------ Extracted material ------
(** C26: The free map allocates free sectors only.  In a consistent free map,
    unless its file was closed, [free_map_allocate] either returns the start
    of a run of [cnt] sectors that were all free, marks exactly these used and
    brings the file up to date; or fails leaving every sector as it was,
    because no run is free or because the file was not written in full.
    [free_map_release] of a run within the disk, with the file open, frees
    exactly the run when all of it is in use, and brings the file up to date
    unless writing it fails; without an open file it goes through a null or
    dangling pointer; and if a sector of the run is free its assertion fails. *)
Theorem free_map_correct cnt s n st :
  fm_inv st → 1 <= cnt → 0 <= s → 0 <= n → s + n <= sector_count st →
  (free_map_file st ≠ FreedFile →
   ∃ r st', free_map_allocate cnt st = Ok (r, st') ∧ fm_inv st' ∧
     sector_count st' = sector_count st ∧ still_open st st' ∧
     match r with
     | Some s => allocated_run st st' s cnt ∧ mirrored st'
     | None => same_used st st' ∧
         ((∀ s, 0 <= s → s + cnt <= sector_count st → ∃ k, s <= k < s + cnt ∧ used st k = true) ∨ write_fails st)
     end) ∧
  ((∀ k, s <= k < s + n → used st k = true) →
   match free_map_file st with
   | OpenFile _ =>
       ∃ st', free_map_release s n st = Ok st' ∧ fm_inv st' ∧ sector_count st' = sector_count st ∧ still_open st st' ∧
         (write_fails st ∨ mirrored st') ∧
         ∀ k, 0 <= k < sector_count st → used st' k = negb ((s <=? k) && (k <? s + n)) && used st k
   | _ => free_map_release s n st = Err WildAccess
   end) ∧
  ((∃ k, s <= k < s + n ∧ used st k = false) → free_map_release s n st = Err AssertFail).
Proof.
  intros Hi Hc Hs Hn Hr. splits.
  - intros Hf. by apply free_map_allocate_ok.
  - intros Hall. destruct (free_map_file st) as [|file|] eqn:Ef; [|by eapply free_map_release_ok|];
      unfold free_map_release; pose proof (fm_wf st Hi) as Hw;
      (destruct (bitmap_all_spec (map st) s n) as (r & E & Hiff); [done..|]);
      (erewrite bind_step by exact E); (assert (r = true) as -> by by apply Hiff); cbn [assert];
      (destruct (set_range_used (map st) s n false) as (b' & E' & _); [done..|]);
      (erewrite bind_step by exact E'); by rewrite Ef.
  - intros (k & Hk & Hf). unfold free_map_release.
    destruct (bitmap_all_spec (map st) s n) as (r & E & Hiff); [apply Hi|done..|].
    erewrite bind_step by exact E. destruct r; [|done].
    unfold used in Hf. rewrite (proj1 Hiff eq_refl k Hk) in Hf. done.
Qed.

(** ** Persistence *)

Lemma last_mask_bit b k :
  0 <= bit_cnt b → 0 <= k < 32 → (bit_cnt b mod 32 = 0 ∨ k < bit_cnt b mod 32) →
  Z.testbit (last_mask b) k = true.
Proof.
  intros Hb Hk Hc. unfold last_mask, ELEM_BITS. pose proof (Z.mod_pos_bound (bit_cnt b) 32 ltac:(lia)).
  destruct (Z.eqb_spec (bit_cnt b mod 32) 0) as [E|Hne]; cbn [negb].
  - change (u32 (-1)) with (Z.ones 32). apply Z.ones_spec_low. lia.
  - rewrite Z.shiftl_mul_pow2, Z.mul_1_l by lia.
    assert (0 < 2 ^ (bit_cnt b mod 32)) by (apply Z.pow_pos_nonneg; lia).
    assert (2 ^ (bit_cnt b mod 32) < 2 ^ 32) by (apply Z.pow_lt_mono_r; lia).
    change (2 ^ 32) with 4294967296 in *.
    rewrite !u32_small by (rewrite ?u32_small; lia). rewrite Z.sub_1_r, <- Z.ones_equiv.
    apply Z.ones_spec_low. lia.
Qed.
------
------ Extracted material ------
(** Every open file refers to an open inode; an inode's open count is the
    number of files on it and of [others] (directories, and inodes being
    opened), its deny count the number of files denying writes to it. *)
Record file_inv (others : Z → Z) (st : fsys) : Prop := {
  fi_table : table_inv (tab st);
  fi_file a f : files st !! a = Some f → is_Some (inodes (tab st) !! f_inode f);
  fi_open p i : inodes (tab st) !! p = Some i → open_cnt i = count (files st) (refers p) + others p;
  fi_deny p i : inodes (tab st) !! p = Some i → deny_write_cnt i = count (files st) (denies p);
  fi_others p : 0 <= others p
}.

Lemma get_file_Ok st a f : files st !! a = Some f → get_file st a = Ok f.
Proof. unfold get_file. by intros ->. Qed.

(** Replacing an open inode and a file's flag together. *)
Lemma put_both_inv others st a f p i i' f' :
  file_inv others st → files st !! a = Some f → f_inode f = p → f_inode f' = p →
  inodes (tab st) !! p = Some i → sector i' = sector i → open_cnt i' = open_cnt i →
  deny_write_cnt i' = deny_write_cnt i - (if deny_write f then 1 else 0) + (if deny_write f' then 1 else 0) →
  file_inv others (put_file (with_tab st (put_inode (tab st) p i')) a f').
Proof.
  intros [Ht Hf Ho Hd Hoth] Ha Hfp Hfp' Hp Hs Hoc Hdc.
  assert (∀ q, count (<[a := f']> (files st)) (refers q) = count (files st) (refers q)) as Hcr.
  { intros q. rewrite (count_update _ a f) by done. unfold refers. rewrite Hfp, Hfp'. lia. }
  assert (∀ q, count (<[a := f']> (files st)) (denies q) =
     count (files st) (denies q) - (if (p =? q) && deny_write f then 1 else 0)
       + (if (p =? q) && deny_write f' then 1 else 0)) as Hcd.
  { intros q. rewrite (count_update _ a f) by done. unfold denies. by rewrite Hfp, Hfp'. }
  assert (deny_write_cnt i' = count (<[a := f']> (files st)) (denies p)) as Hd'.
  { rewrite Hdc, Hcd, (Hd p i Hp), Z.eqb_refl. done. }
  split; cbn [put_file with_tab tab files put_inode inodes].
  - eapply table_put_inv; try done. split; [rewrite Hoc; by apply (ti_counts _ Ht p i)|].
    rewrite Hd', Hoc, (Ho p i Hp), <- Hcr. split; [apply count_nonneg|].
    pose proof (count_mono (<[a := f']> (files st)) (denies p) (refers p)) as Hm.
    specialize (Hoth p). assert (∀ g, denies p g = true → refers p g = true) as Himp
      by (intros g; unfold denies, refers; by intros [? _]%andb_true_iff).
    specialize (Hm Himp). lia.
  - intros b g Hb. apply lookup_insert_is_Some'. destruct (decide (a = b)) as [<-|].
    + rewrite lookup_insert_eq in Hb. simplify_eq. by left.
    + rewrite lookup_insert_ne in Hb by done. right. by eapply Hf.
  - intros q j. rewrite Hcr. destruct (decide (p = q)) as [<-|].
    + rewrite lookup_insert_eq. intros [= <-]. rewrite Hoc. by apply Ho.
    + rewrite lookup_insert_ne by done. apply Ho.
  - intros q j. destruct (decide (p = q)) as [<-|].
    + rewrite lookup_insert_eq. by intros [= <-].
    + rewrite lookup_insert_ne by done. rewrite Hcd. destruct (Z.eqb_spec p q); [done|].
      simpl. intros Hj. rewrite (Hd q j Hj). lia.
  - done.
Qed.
------
*What you need to do*:
The stretch of entries above that starts with the line containing "cnt ∧ mirrored st'" and goes on through the line containing "intros Hb Hk" is to be transcribed exactly, and no other line is to be transcribed.

*Result*:
     | Some s => allocated_run st st' s cnt ∧ mirrored st'
     | None => same_used st st' ∧
         ((∀ s, 0 <= s → s + cnt <= sector_count st → ∃ k, s <= k < s + cnt ∧ used st k = true) ∨ write_fails st)
     end) ∧
  ((∀ k, s <= k < s + n → used st k = true) →
   match free_map_file st with
   | OpenFile _ =>
       ∃ st', free_map_release s n st = Ok st' ∧ fm_inv st' ∧ sector_count st' = sector_count st ∧ still_open st st' ∧
         (write_fails st ∨ mirrored st') ∧
         ∀ k, 0 <= k < sector_count st → used st' k = negb ((s <=? k) && (k <? s + n)) && used st k
   | _ => free_map_release s n st = Err WildAccess
   end) ∧
  ((∃ k, s <= k < s + n ∧ used st k = false) → free_map_release s n st = Err AssertFail).
Proof.
  intros Hi Hc Hs Hn Hr. splits.
  - intros Hf. by apply free_map_allocate_ok.
  - intros Hall. destruct (free_map_file st) as [|file|] eqn:Ef; [|by eapply free_map_release_ok|];
      unfold free_map_release; pose proof (fm_wf st Hi) as Hw;
      (destruct (bitmap_all_spec (map st) s n) as (r & E & Hiff); [done..|]);
      (erewrite bind_step by exact E); (assert (r = true) as -> by by apply Hiff); cbn [assert];
      (destruct (set_range_used (map st) s n false) as (b' & E' & _); [done..|]);
      (erewrite bind_step by exact E'); by rewrite Ef.
  - intros (k & Hk & Hf). unfold free_map_release.
    destruct (bitmap_all_spec (map st) s n) as (r & E & Hiff); [apply Hi|done..|].
    erewrite bind_step by exact E. destruct r; [|done].
    unfold used in Hf. rewrite (proj1 Hiff eq_refl k Hk) in Hf. done.
Qed.

(** ** Persistence *)

Lemma last_mask_bit b k :
  0 <= bit_cnt b → 0 <= k < 32 → (bit_cnt b mod 32 = 0 ∨ k < bit_cnt b mod 32) →
  Z.testbit (last_mask b) k = true.
Proof.
  intros Hb Hk Hc. unfold last_mask, ELEM_BITS. pose proof (Z.mod_pos_bound (bit_cnt b) 32 ltac:(lia)).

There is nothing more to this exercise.